- BP is teaming up with Eni, Equinor, National Grid, Shell and Total to develop offshore carbon capture infrastructure.
- Emissions from two major industry hubs in the North of England - Teesside, and Yorkshire and the Humber - will be deposited in saline aquifers under the sea.
- Carbon capture is seen as key to meeting the UK’s goal of creating a carbon neutral economy by 2050.
BP is to lead a consortium of energy companies in building infrastructure to sink 27 million tonnes of carbon emissions a year under the UK North Sea from 2026.
The oil and gas giant is teaming up with Eni, Equinor, National Grid, Shell and Total on the Northern Endurance Partnership (NEP), with BP as operator, to develop carbon capture technology.
NEP has outlined plans to develop an offshore pipeline network to transport captured CO2 emissions from two regions in the country's industrial north to geological storage under the sea off England's east coast.
Decarbonization ‘of almost 50% of UK’s industrial emissions’
If successful, the NEP infrastructure linked to the Net Zero Teesside (NZT) and Zero Carbon Humber (ZCH) initiatives will enable decarbonization of nearly 50% of the UK’s industrial emissions. Both aim to be commissioned by 2026 with the intention of achieving net zero by as early as 2030, through a combination of carbon capture, fuel switching and hydrogen.
NZT is a carbon capture, utilization and storage project based on Teesside in the north-east of England, where BP will work with the oil companies in the NEP through a separate scheme.
It aims to capture up to 10 million tonnes of carbon dioxide (CO2) a year – equivalent to the annual emissions from up to three million homes in the UK – from the mid-2020s. The aim is to decarbonize a cluster of carbon-intensive businesses in Teesside, effectively making the UK’s first 'zero-carbon industrial cluster' by 2030.

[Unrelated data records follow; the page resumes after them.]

(** Inserting into a trie is inserting into the tree it stands for. *)
Lemma insert_spec fuel : forall tr n prefix key t v, loads false prefix n t -> fits t key -> v <> [] -> (need n key <= fuel)%nat ->
  insertsTo prefix key v t tr (insert Node fuel tr n prefix key (ValueNode v)).
Proof.
  induction fuel as [|fuel IH]; intros tr n prefix key t v Hl Hf Hv Hm; [unfold need in Hm; destruct (isHash n); lia|].
  destruct (fits_cases t key Hf) as [(Hk & Hw & HK)|[-> HK]]; [|by apply insert_at_value].
  assert (Hlk : length key <> 0%nat) by (destruct key; [by apply hexKey_ne in Hk|done]). unfold need in Hm.
  inversion Hl as [| |? p k c t1 f Hfl Hc|? p cs ts f Hfl Hlen Hc|? p h blob c t1 _ Hr Hd Hl']; subst; cbn [isHash] in Hm.
  - rewrite insert_nil by done. eexists _, true, _, (tgraft key (TValue v)). split; [done|].
    split; [apply loads_graft; constructor|]. destruct Hk as (ns & Hn & ->). assert (Hg : tgraft (ns ++ [16]) (TValue v) = TShort (ns ++ [16]) (TValue v)) by (by destruct ns).
    rewrite Hg. split; [|split; [|done]].
    + split; [done|left; split; [by exists ns|intros _; by constructor]|done|]. intros k _. apply tget_leaf.
    + apply tracked_sub; [by intros d [? _]%grafted_spec|]. intros q [_ Hq]%grafted_spec [->|(q' & _ & ?%nodeAt_value)]%nodeAt_short_inv; [|done].
      exfalso. apply Hq; [by destruct ns|by rewrite app_nil_r].
  - exfalso. specialize (Hw ltac:(done)). inversion Hw.
  - specialize (Hw ltac:(done)). destruct (decide (prefixLen key k = length k)) as [Hp|Hp].
    + destruct (prefixLen_full key k Hp) as [r ->]. rewrite length_app in Hm.
      assert (Hk0 : k <> []) by (inversion Hw; subst; [by destruct ns|done]). assert (length k <> 0%nat) by (by destruct k).
      destruct (IH tr c (prefix ++ k) r t1 v) as (tr' & ch & n' & t' & Hi & Hl' & HI & HT & Hch); [by eapply loads_mono|by eapply fits_short|done|unfold need; destruct (isHash c); lia|].
      cbn [insert]. rewrite decide_False by done. cbn zeta. rewrite Hp, decide_True, take_app_length, drop_app_length, Hi by done. cbn [mbind outcome_bind].
      rewrite bool_decide_eq_true_2 by done. pose proof (inserted_short k r v t1 t' Hw Hk HI) as HI'. pose proof (tracked_short _ _ _ _ _ _ Hk0 HT) as HT'.
      destruct ch; cbn [negb orb]; [eexists _, _, _, (TShort k t'); split; [done|]; split; [by apply loads_new_short|by split]|].
      rewrite (Hch eq_refl) in HI', HT'. by eexists _, _, _, _.
    + destruct (short_split k t1 key Hw Hk Hp) as (c0 & x & y & r1 & r2 & -> & -> & Hne & Hpl). apply insert_branch; [lia|done..].
  - specialize (Hw ltac:(done)). destruct key as [|x r]; [done|]. destruct (full_step _ _ _ _ _ x r Hl Hw Hk) as (c & t1 & Hix & Hx & Ht1 & Hl1 & Hf1).
    destruct (IH tr c (prefix ++ [x]) r t1 v) as (tr' & ch & n' & t' & Hi & Hl' & HI & HT & Hch); [by eapply loads_mono|done|done|unfold need; simpl in Hm; destruct (isHash c); lia|].
    cbn [insert]. rewrite decide_False by done. rewrite index_0. cbn [mbind outcome_bind]. rewrite Hix. cbn [mbind outcome_bind]. change (drop 1 (x :: r)) with (drop 0 r).
    rewrite drop_0, Hi. cbn [mbind outcome_bind]. rewrite bool_decide_eq_true_2 by done. pose proof (inserted_full ts x r v t1 t' Hw Hk Ht1 HI) as HI'.
    pose proof (tracked_full _ _ _ _ _ _ _ Hx Ht1 HT) as HT'.
    destruct ch; cbn [negb orb]; [eexists _, _, _, (TFull _); split; [done|]; split; [by eapply loads_full_insert|by split]|].
    rewrite (Hch eq_refl), list_insert_id in HI', HT' by done. by eexists _, _, _, _.
  - destruct (resolve_loads false tr prefix h t Hl) as (tr1 & n1 & Hres & Hl1 & Hh & Htr1).
    destruct (IH tr1 n1 prefix key t v) as (tr' & ch & n' & t' & Hi & Hl2 & HI & HT & Hch); [done|done|done|unfold need; rewrite Hh; lia|].
    cbn [insert]. rewrite decide_False, Hres by done. cbn [mbind outcome_bind]. rewrite Hi. cbn [mbind outcome_bind]. rewrite bool_decide_eq_true_2 by done.
    assert (HT' : tracked prefix tr tr' t t') by (eapply tracked_trans; [by apply tracked_same|done]).
    destruct ch; cbn [negb orb]; [by eexists _, _, _, _|]. rewrite (Hch eq_refl) in HI, HT'. by eexists _, _, _, _.
Qed.
(** [hash]: the hash or the small node itself, and the node to keep; [pooled] is
    the buffer of the hashers that run beside this one. *)
Fixpoint hash (pooled : encBuffer) (parallel : bool) (h : encBuffer) (n : node) (force : bool) {struct n} : outcome (encBuffer * (node * node)) :=
  match n with
  | ShortNode k val f =>
      match fhash f with
      | Some hn => Done (h, (HashNode hn, n))
      | None =>
          '(h, (key, collapsed, cached)) ← hashShortNodeChildren (fun h n => hash pooled parallel h n false) h k val;
          '(h, hashed) ← shortnodeToHash h (ShortNode key collapsed f) force;
          Done (h, (hashed, ShortNode k cached (cachedFlag hashed f)))
      end
  | FullNode cs f =>
      match fhash f with
      | Some hn => Done (h, (HashNode hn, n))
      | None =>
          '(h, (collapsed, cached)) ← hashFullNodeChildren (if parallel then Some pooled else None)
                                        (fun h n => hash pooled (if parallel then false else parallel) h n false) h cs;
          '(h, hashed) ← fullnodeToHash h (FullNode collapsed f) force;
          Done (h, (hashed, FullNode cached (cachedFlag hashed f)))
      end
  | NilNode => Panic
  | _ => Done (h, (n, n))
  end.

(** [proofHash]: the node to encode, and its hash unless it is small. *)
Definition proofHash (pooled : encBuffer) (parallel : bool) (h : encBuffer) (original : node) : outcome (encBuffer * (node * node)) :=
  match original with
  | ShortNode k val f =>
      '(h, (key, collapsed, _)) ← hashShortNodeChildren (fun h n => hash pooled parallel h n false) h k val;
      '(h, hashed) ← shortnodeToHash h (ShortNode key collapsed f) false;
      Done (h, (ShortNode key collapsed f, hashed))
  | FullNode cs f =>
      '(h, (collapsed, _)) ← hashFullNodeChildren (if parallel then Some pooled else None)
                               (fun h n => hash pooled (if parallel then false else parallel) h n false) h cs;
      '(h, hashed) ← fullnodeToHash h (FullNode collapsed f) false;
      Done (h, (FullNode collapsed f, hashed))
  | n => Done (h, (n, n))
  end.

(** [hashRoot] and [Hash], with the hash of the empty trie. *)
Definition hashRoot (emptyRoot : Hash) (pooled h : encBuffer) (t : Trie) : outcome (Trie * (node * node)) :=
  if isNil (root t) then Done (t, (HashNode emptyRoot, NilNode))
  else
    '(_, r) ← hash pooled (bool_decide (100 <= unhashed t)) h (root t) true;
    Done (mkTrie (root t) (owner t) (committed t) 0 (ttracer t), r).

Definition Hash_ (emptyRoot : Hash) (pooled h : encBuffer) (t : Trie) : outcome (Trie * Hash) :=
  '(t, (hashed, cached)) ← hashRoot emptyRoot pooled h t;
  match hashed with
  | HashNode hn => Done (mkTrie cached (owner t) (committed t) (unhashed t) (ttracer t), BytesToHash hn)
  | _ => Panic
  end.
End Hasher.

(** ** The encoding of a tree *)

Definition compactOf (k : list Z) : list Z := match hexToCompact k with Done c => c | _ => [] end.

Section Reference.
Context (sha : list Z -> list Z).

(** A child in the encoding of its parent. *)
Definition embed (t : tree) (e : list Z) : list Z :=
  match t with
  | TNil | TValue _ => e
  | _ => if decide (length e < 32)%nat then e else encStr (sha e)
  end.

Fixpoint tenc (t : tree) : list Z :=
  match t with
  | TNil => [0x80]
  | TValue v => encStr v
  | TShort k t => encList (encStr (compactOf k) ++ embed t (tenc t))
  | TFull ts => encList (concat ((fun t => embed t (tenc t)) <$> ts))
  end.

(** The hash of a trie with given contents. *)
Definition rootHash (emptyRoot : Hash) (t : tree) : Hash := match t with TNil => emptyRoot | _ => sha (tenc t) end.
End Reference.

(** ** Trees that fit into memory *)

Definition limit : Z := 2 ^ 56.

Definition goodValue (v : list Z) : Prop := v <> [] /\ bytes_ok v /\ Z.of_nat (length v) < limit.

Inductive good : tree -> Prop :=
| good_leaf ns v : Forall nibble ns -> Z.of_nat (length ns) < limit -> goodValue v -> good (TShort (ns ++ [16]) (TValue v))
| good_ext k ts : k <> [] -> Forall nibble k -> Z.of_nat (length k) < limit -> good (TFull ts) -> good (TShort k (TFull ts))
| good_full ts : length ts = 17%nat -> (forall i t, (i < 16)%nat -> ts !! i = Some t -> t <> TNil -> good t) ->
    (forall t, ts !! 16%nat = Some t -> t <> TNil -> exists v, goodValue v /\ t = TValue v) -> good (TFull ts).

Lemma twf_good t : twf t -> (forall k v, hexKey k -> tget t k = Some v -> Z.of_nat (length k) < limit /\ goodValue v) -> good t.
Proof.
  induction 1 as [ns v Hn Hv|k ts Hk Hn Hw IH|ts Hl Hc IH H16 H2]; intros HP.
  - destruct (HP (ns ++ [16]) v) as [H1 Hg]; [by exists ns|by rewrite tget_leaf, decide_True|]. rewrite length_app in H1. constructor; [done|lia|done].
  - destruct (twf_has _ Hw) as (k' & v & Hk' & Hg & _). destruct (HP (k ++ k') v) as [H1 _]; [by apply hexKey_app|by rewrite tget_short|]. rewrite length_app in H1.
    constructor; [done|done|lia|]. apply IH. intros q w Hq Hqw. destruct (HP (k ++ q) w) as [H3 H4]; [by apply hexKey_app|by rewrite tget_short|].
    rewrite length_app in H3. split; [lia|done].
  - constructor; [done| |].
    + intros i t Hi Ht Hn. apply (IH i t Hi Ht Hn). intros q w Hq Hqw. destruct (HP (Z.of_nat i :: q) w) as [H3 H4].
      * apply (hexKey_app [_]); [constructor; [unfold nibble; lia|done]|done].
      * by rewrite tget_full, Nat2Z.id, Ht.
      * simpl in H3. split; [lia|done].
    + intros t Ht Hn. destruct (H16 t Ht Hn) as (v & _ & ->). exists v. split; [|done].
      destruct (HP [16] v) as [_ Hg]; [by exists []| |done]. rewrite tget_full. change (Z.to_nat 16) with 16%nat. by rewrite Ht.
Qed.

(** *** Sizes *)

Lemma hexToCompact_good term ns : Forall nibble ns ->
  hexToCompact (withTerm term ns) = Done (compactOf (withTerm term ns)) /\ compactToHex (compactOf (withTerm term ns)) = Done (withTerm term ns) /\
  (0 < length (compactOf (withTerm term ns)) <= S (length ns))%nat.
Proof.
  intros Hn. unfold compactOf. destruct (even_or_odd (length ns)) as [[m Hm]|[m Hm]].
  - destruct (decodeNibbles_even m ns Hm Hn) as (bs & Hd & Hlb & _). destruct (compactToHex_hexToCompact term ns Hn) as (c & Hc & Hx).
    rewrite (hexToCompact_even term m ns bs Hm Hn Hd) in Hc |- *. injection Hc as <-. split; [done|]. split; [done|]. cbn [length]. lia.
  - destruct ns as [|x ns]; [done|]. destruct (compactToHex_hexToCompact term (x :: ns) Hn) as (c & Hc & Hx). pose proof (Forall_cons_1 _ _ _ Hn) as [_ Hn'].
    destruct (decodeNibbles_even m ns) as (bs & Hd & Hlb & _); [simpl in Hm; lia|done|].
    rewrite (hexToCompact_odd term m x ns bs) in Hc |- *; [|simpl in Hm; lia|done|done|simpl in Hm; lia|done|done].
    injection Hc as <-. split; [done|]. split; [done|]. cbn [length] in *. lia.
Qed.

Section Sizes.
Context (sha : list Z -> list Z) (sha_len : forall b, length (sha b) = 32%nat).

Lemma length_encStr_le b : Z.of_nat (length b) < 2 ^ 64 -> (length (encStr b) <= length b + 9)%nat.
Proof.
  intros Hb. destruct (encStr_encKind b) as [-> _]. unfold encKind. rewrite length_app. pose proof (kindHeader_le (strKind b) (length b) Hb). lia.
Qed.

Lemma length_encList_le c : Z.of_nat (length c) < 2 ^ 64 -> (length (encList c) <= length c + 9)%nat.
Proof. intros Hc. unfold encList. rewrite length_app. pose proof (header_le 0xC0 0xF7 (length c) Hc). lia. Qed.

Lemma length_hashStr e : length (encStr (sha e)) = 33%nat.
Proof.
  pose proof (sha_len e) as Hl. unfold encStr. destruct (sha e) as [|x [|y l]] eqn:He; [done|done|]. rewrite length_app, Hl. done.
Qed.

Lemma embed_small t e : (match t with TShort _ _ | TFull _ => True | _ => False end) -> (length (embed sha t e) <= 33)%nat.
Proof. destruct t; intros Ht; [done..| |]; cbn [embed]; (case_decide; [lia|]); by rewrite length_hashStr. Qed.

Lemma length_concat_le (l : list (list Z)) n : Forall (fun b => length b <= n)%nat l -> (length (concat l) <= length l * n)%nat.
Proof. induction 1 as [|b l Hb Hl IH]; [done|]. cbn [concat length]. rewrite length_app. lia. Qed.
Lemma embed_item t : (t <> TNil -> good t \/ exists v, goodValue v /\ t = TValue v) -> embed sha t (tenc sha t) = encKind (item t).1 (item t).2 /\ canonical (item t).1 (item t).2.
Proof.
  intros Ht. destruct (decide (t = TNil)) as [->|Hn]; [done|]. destruct (Ht Hn) as [Hg|(v & _ & ->)]; [|cbn [embed tenc item]; apply encStr_encKind].
  destruct (good_cases t Hg) as (-> & -> & _). case_decide; cbn [fst snd].
  - by rewrite (tenc_body sha t Hg).
  - pose proof (sha_len (tenc sha t)) as Hs. destruct (encStr_encKind (sha (tenc sha t))) as [-> HC].
    assert (HK : strKind (sha (tenc sha t)) = KString) by (unfold strKind; by destruct (sha (tenc sha t)) as [|x [|y l]]). by rewrite HK in HC |- *.
Qed.

(** ** References *)

Lemma decodeRef_embed dec t rest : (t <> TNil -> good t) -> Z.of_nat (length (embed sha t (tenc sha t) ++ rest)) < 2 ^ 63 ->
  ((length (tenc sha t) < 32)%nat -> t <> TNil -> dec (tenc sha t ++ rest) = Done (inr (shallow None t))) ->
  decodeRef dec (embed sha t (tenc sha t) ++ rest) = Done (inr (refTo t (shallow None t), rest)).
Proof.
  intros Hg Hl Hd. destruct (embed_item t) as [HE HC]; [intros Hn; left; by apply Hg|]. unfold decodeRef. rewrite HE in Hl |- *. rewrite Split_encKind by done. cbn [liftErr nbind ok].
  destruct (decide (t = TNil)) as [->|Hn]; [done|]. specialize (Hg Hn).
  destruct (good_cases t Hg) as (_ & HI & ->). rewrite HI. destruct (decide (length (tenc sha t) < 32)%nat) as [Hlt|Hge]; cbn [fst snd].
  - rewrite decide_True by done. assert (HB : encKind KList (body sha t) = tenc sha t) by (by rewrite (tenc_body sha t Hg)). rewrite HB, length_app, decide_False by (unfold hashLen; lia).
    by rewrite Hd.
  - rewrite decide_False by done. rewrite decide_False by (rewrite sha_len; lia). by rewrite decide_True by (by rewrite sha_len).
Qed.
(* ===== verification/TrieCommit.v ===== *)
(** * Committing the trie

    [trie/committer.go], the node sets of [trie/trienode/node.go] and [Commit]
    and [Reset] of [trie/trie.go]: the changed nodes of a trie are collected,
    hashed and encoded, for the database to store them under their paths.

    The database is the interface [updatedBy]: what it answers after it has
    taken a node set. *)

From S2P Require Import Prelude Bytes RlpRaw RlpEncode TrieKeys Trie TrieSpec TrieMap TrieHash TrieNode.

Local Open Scope Z_scope.

(** ** Node sets *)

Record trienode := mkTrienode { tnHash : Hash; tnBlob : list Z }.

Definition IsDeleted (n : trienode) : bool := bool_decide (tnHash n = zeroHash).
Definition NewDeleted : trienode := mkTrienode zeroHash [].

(** A leaf is its parent and its bytes. *)
Record NodeSet := mkNodeSet { nsOwner : Hash; Leaves : list (Hash * list Z); Nodes : gmap (list Z) trienode; nsUpdates : Z; nsDeletes : Z }.

Definition NewNodeSet (owner : Hash) : NodeSet := mkNodeSet owner [] ∅ 0 0.

Definition AddNode (set : NodeSet) (path : list Z) (n : trienode) : NodeSet :=
  if IsDeleted n
  then mkNodeSet (nsOwner set) (Leaves set) (<[path := n]> (Nodes set)) (nsUpdates set) (nsDeletes set + 1)
  else mkNodeSet (nsOwner set) (Leaves set) (<[path := n]> (Nodes set)) (nsUpdates set + 1) (nsDeletes set).

Definition AddLeaf (set : NodeSet) (parent : Hash) (blob : list Z) : NodeSet :=
  mkNodeSet (nsOwner set) (Leaves set ++ [(parent, blob)]) (Nodes set) (nsUpdates set) (nsDeletes set).

(** [Merge] of the nodes of another set, in the order of the iteration; the
    counters of a node that is replaced are taken back. *)
Definition mergeNode (set : NodeSet) (pn : list Z * trienode) : NodeSet :=
  let set := match Nodes set !! pn.1 with
             | Some prev =>
                 if IsDeleted prev
                 then mkNodeSet (nsOwner set) (Leaves set) (Nodes set) (nsUpdates set) (nsDeletes set - 1)
                 else mkNodeSet (nsOwner set) (Leaves set) (Nodes set) (nsUpdates set - 1) (nsDeletes set)
             | None => set
             end in
  AddNode set pn.1 pn.2.

Definition nsMerge (set : NodeSet) (owner : Hash) (nodes : list (list Z * trienode)) : option NodeSet :=
  if decide (nsOwner set <> owner) then None else Some (foldl mergeNode set nodes).

(** The counters are those of the nodes. *)
Definition counted (set : NodeSet) : Prop :=
  nsUpdates set = Z.of_nat (base.size (filter (fun pn : list Z * trienode => IsDeleted pn.2 = false) (Nodes set))) /\
  nsDeletes set = Z.of_nat (base.size (filter (fun pn : list Z * trienode => IsDeleted pn.2 = true) (Nodes set))).

Lemma size_filter_insert (b : bool) (m : gmap (list Z) trienode) path n :
  Z.of_nat (base.size (filter (fun pn : list Z * trienode => IsDeleted pn.2 = b) (<[path := n]> m))) =
  Z.of_nat (base.size (filter (fun pn : list Z * trienode => IsDeleted pn.2 = b) m)) - (match m !! path with Some prev => if decide (IsDeleted prev = b) then 1 else 0 | None => 0 end)
    + (if decide (IsDeleted n = b) then 1 else 0).
Proof.
  set (P := fun pn : list Z * trienode => IsDeleted pn.2 = b). assert (HD : Z.of_nat (base.size (filter P (base.delete path m))) = Z.of_nat (base.size (filter P m)) - match m !! path with Some prev => if decide (IsDeleted prev = b) then 1 else 0 | None => 0 end).
  { rewrite map_filter_delete. destruct (m !! path) as [prev|] eqn:Hm.
    - destruct (decide (IsDeleted prev = b)) as [Hp|Hp].
      + assert (HL : filter P m !! path = Some prev) by (apply map_lookup_filter_Some_2; done). rewrite map_size_delete, HL.
        assert (base.size (filter P m) <> 0%nat) by (intros H0; apply map_size_empty_inv in H0; by rewrite H0, lookup_empty in HL). lia.
      + assert (HL : filter P m !! path = None) by (apply map_lookup_filter_None_2; right; intros x Hx; assert (x = prev) as -> by congruence; done). rewrite map_size_delete, HL; cbn; lia.
    - assert (HL : filter P m !! path = None) by (apply map_lookup_filter_None_2; by left). rewrite map_size_delete, HL; cbn; lia. }
  rewrite <-HD. rewrite <-insert_delete_eq. assert (HN : filter P (base.delete path m) !! path = None) by (apply map_lookup_filter_None_2; left; apply lookup_delete_eq).
  case_decide as Hn; [rewrite map_filter_insert_True, map_size_insert, HN by done; lia|]. rewrite map_filter_insert_False by done. rewrite delete_delete_eq. lia.
Qed.

Lemma mergeNode_counted set pn : counted set -> counted (mergeNode set pn).
Proof.
  intros [Hu Hd]. destruct pn as [path n]. unfold mergeNode. cbn [fst snd]. pose proof (size_filter_insert false (Nodes set) path n) as Sf. pose proof (size_filter_insert true (Nodes set) path n) as St.
  unfold counted, AddNode. destruct (Nodes set !! path) as [prev|]; [destruct (IsDeleted prev) eqn:Hp|]; destruct (IsDeleted n) eqn:Hn; cbn [nsUpdates nsDeletes Nodes];
    rewrite Hu, Hd, Sf, St; repeat case_decide; try done; lia.
Qed.
Lemma encodeShort_spec key f bs : Z.of_nat (length (encStr key ++ bs)) < 2 ^ 63 -> encodesTo f bs -> encodesTo (encodeShort key f) (encList (encStr key ++ bs)).
Proof.
  intros Hl Hf w Hw. unfold encodeShort. pose proof (listEnd_spec w) as HE. destruct (list_ w) as [w0 o] eqn:Hlw. cbn [fst snd] in HE.
  assert (Hw0 : length (sizebuf w0) = 9%nat) by (by injection Hlw as <- <-). pose proof (length_encStr key) as Hk. pose proof Hl as Hl0. rewrite length_app in Hl0.
  destruct (bufWriteBytes_spec w0 key Hw0 ltac:(lia)) as (w1 & -> & Hw1). cbn [mbind outcome_bind].
  destruct (Hf w1) as (w2 & -> & Hw2); [by eapply writes_sizebuf|]. cbn [mbind outcome_bind]. apply HE; [by eapply writes_app|done].
Qed.

(** *** Hashing *)

(** The writes only grow. *)
Definition extends (s s' : stState) : Prop := forall w, w ∈ stWrites s -> w ∈ stWrites s'.

Lemma extends_trans s1 s2 s3 : extends s1 s2 -> extends s2 s3 -> extends s1 s3.
Proof. intros H1 H2 w Hw. by apply H2, H1. Qed.

Definition hashesSt (p : list Z) (t : tree) (s : stState) (o : outcome (stState * list Z)) : Prop :=
  exists s', o = Done (s', hashVal t) /\ ready (stBuf s') /\ extends s s' /\ written (stWrites s') p t.

Lemma finishHash_spec s0 s p f t : good t -> encodesTo f (tenc sha t) -> ready (stBuf s) -> extends s0 s ->
  (writer = true -> forall q u, subAt t q u -> q <> [] -> (32 <= length (tenc sha u))%nat -> (p ++ q, sha (tenc sha u), tenc sha u) ∈ stWrites s) ->
  hashesSt p t s0 (finishHash sha writer s p f).
Proof.
  intros Hg Hf Hr Hs0 Hw. destruct (Hf (stBuf s) (proj2 Hr)) as (w & Hfw & Hws). destruct (encodedBytes_spec (stBuf s) w _ Hr Hws) as [HB Hr'].
  unfold finishHash, hashesSt, hashVal. rewrite Hfw. cbn [mbind outcome_bind]. rewrite HB. cbn [mbind outcome_bind].
  assert (HW : forall W, (forall x, x ∈ stWrites s -> x ∈ W) -> (writer = true -> (32 <= length (tenc sha t))%nat -> (p, sha (tenc sha t), tenc sha t) ∈ W) -> written W p t).
  { intros W H1 H2 Hwr q u Hu Hb. destruct (decide (q = [])) as [->|Hq]; [|by apply H1, Hw]. apply subAt_root in Hu as ->; [|done|done]. rewrite app_nil_r. by apply H2. }
  destruct (decide (length (tenc sha t) < 32)%nat) as [Hlt|Hge].
  - eexists. split; [done|]. split; [done|]. split; [done|]. apply HW; [done|]. intros _ ?. lia.
  - cbn zeta. eexists. split; [done|]. split; [done|]. split.
    + intros x Hx. cbn [stWrites]. destruct writer; [|by apply Hs0]. apply elem_of_app. left. by apply Hs0.
    + cbn [stWrites]. apply HW; [intros x Hx; destruct writer; [apply elem_of_app; by left|done]|]. intros -> _. rewrite BytesToHash_sha by done. apply elem_of_app. right. by left.
Qed.
Definition outcomeRel {A} (R : A -> A -> Prop) (x y : outcome A) : Prop :=
  match x, y with Done a, Done b => R a b | Panic, Panic => True | Stuck, Stuck => True | _, _ => False end.

Lemma revertObject_same s t a f : same s t -> respects f -> outcomeRel same (revertObject s a f) (revertObject t a f).
Proof.
  intros HS Hf. unfold revertObject. destruct (getStateObject_same s t a HS) as [(o & p & Hop & Ho & Hp & Hd & -> & ->)|[-> ->]]; [|done]. cbn [outcomeRel].
  apply onObject_same; [by apply getDeleted_same|exists o; by apply getStateObject_live|exists p; by apply getStateObject_live|done].
Qed.

(** An object put under an address, the same in both states. *)
Lemma setStateObject_same s t o : same s t -> same (setStateObject o s) (setStateObject o t).
Proof.
  intros HS. apply same_objects; [done|]. intros b. rewrite !peek_eq. cbn [stateObjects set_objects]. destruct (decide (address o = b)) as [<-|Hne].
  - rewrite !lookup_insert_eq. constructor. by apply sameObject_self, sameEnv_of.
  - rewrite !lookup_insert_ne by done. pose proof (sm_objects s t HS b) as HO. by rewrite !peek_eq in HO.
Qed.

Lemma committedOf_destruct s o d key : d !! address o = stateObjectsDestruct s !! address o -> committedOf (set_destruct d s) o key = committedOf s o key.
Proof. intros Hd. by apply committedOf_cong. Qed.

(** Forgetting a destruction, the same in both states, of an object that is the
    same in both. *)
Lemma undestruct_same s t o a : same s t -> wf s -> peek s a = Some o -> peek t a = Some o ->
  same (set_destruct (delete a (stateObjectsDestruct s)) s) (set_destruct (delete a (stateObjectsDestruct t)) t).
Proof.
  intros HS Hw Ho Ho'. pose proof HS as []. split; try done; [|cbn; by f_equal]. intros b.
  rewrite (peek_cong (set_destruct (delete a (stateObjectsDestruct s)) s) s b), (peek_cong (set_destruct (delete a (stateObjectsDestruct t)) t) t b) by done.
  destruct (decide (b = a)) as [->|Hne].
  - rewrite Ho, Ho'. constructor. apply sameObject_self. split; [done|]. split; [done|]. cbn. by f_equal.
  - pose proof (sm_objects0 b) as HO. destruct (peek s b) as [x|] eqn:Hx; inversion HO as [x' y Hxy Hx' Hy|Hn Hn']; constructor. destruct (wf_obj s Hw b x Hx) as [Hax _].
    assert (HC : forall u z key, address z = b -> committedOf (set_destruct (delete a (stateObjectsDestruct u)) u) z key = committedOf u z key).
    { intros u z key Hz. apply committedOf_destruct. rewrite Hz. by rewrite lookup_delete_ne. }
    pose proof Hxy as []. split; try done; [by rewrite !codeOf_eq in *|..]; intros key.
    + rewrite !HC; [done|congruence|done].
    + specialize (so_state0 key). rewrite !stateOf_eq in *. rewrite !HC; [done|congruence|done].
Qed.

(** The objects look the same after changes to other parts. *)
Definition sameReads (s s' : StateDB) : Prop := stateObjects s' = stateObjects s /\ stTrie s' = stTrie s /\ sameEnv s s'.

Meanwhile, the ZCH scheme at Humberside – operated by another partnership of 12 companies and organizations including Associated British Ports, British Steel, Drax Group, National Grid Ventures and SEE Thermal, among others – expects to capture a minimum of 17 million tonnes of CO2 a year by the mid-2030s.
Forecast to come online from 2026, it aims to be the world’s first net-zero industrial cluster by 2040.
Carbon capture vital to meeting climate goals
Carbon capture and storage is the process of collecting or trapping carbon emissions from a large-scale source – such as a factory, power station or refinery – and permanently storing them. Carbon capture usage and storage refers to a similar process where the captured carbon dioxide (CO2) can be used to make plastics and in other manufacturing processes.
Both are seen as key to achieving not only the UK’s mission to create a carbon-neutral economy by 2050, but also to meeting global climate goals, as outlined in the 2016 Paris Agreement.
The long-term objective of the accord, which is an agreement within the UN Framework Convention on Climate Change, is to keep global temperatures to well below 2°C above pre-industrial levels and, if possible, below 1.5°C.
The World Economic Forum is supporting global decarbonization efforts through its Mission Impossible Platform, a coalition of public and private sector partners working on industry transition towards net-zero carbon emissions by 2050.
Convened in partnership with the Energy Transitions Commission, it focuses on developing alliances and initiatives to reduce emissions in a range of sectors including aviation, chemicals, shipping, and iron and steel.
Innovative solutions to reimagine a post-pandemic world
The inaugural Pioneers of Change Summit will also examine new solutions to transform the world for the better after the impact of the global COVID-19 outbreak. Innovative leaders and entrepreneurs will showcase their solutions to reimagine and reset our communities, environment and industries post-pandemic.
COVID-19 has provided a narrow window of opportunity to build a better future with the World Economic Forum calling for what it terms ‘The Great Reset’.
Global lockdowns saw air pollution drop in cities across the globe, but the effect was only temporary. Levels of CO2 are still rising, prompting organizations such as the International Energy Agency (IEA) to call for a global investment of $1 trillion to hasten moves towards zero-carbon energy.
Efforts to tackle climate change will only be successful through collaborative and sustainable solutions. And it is not only the environment that will benefit, with the IEA’s Sustainable Recovery Plan estimating that a global green recovery could boost the world economy by 1.1% and create millions of new jobs, thereby ensuring a better future for everyone.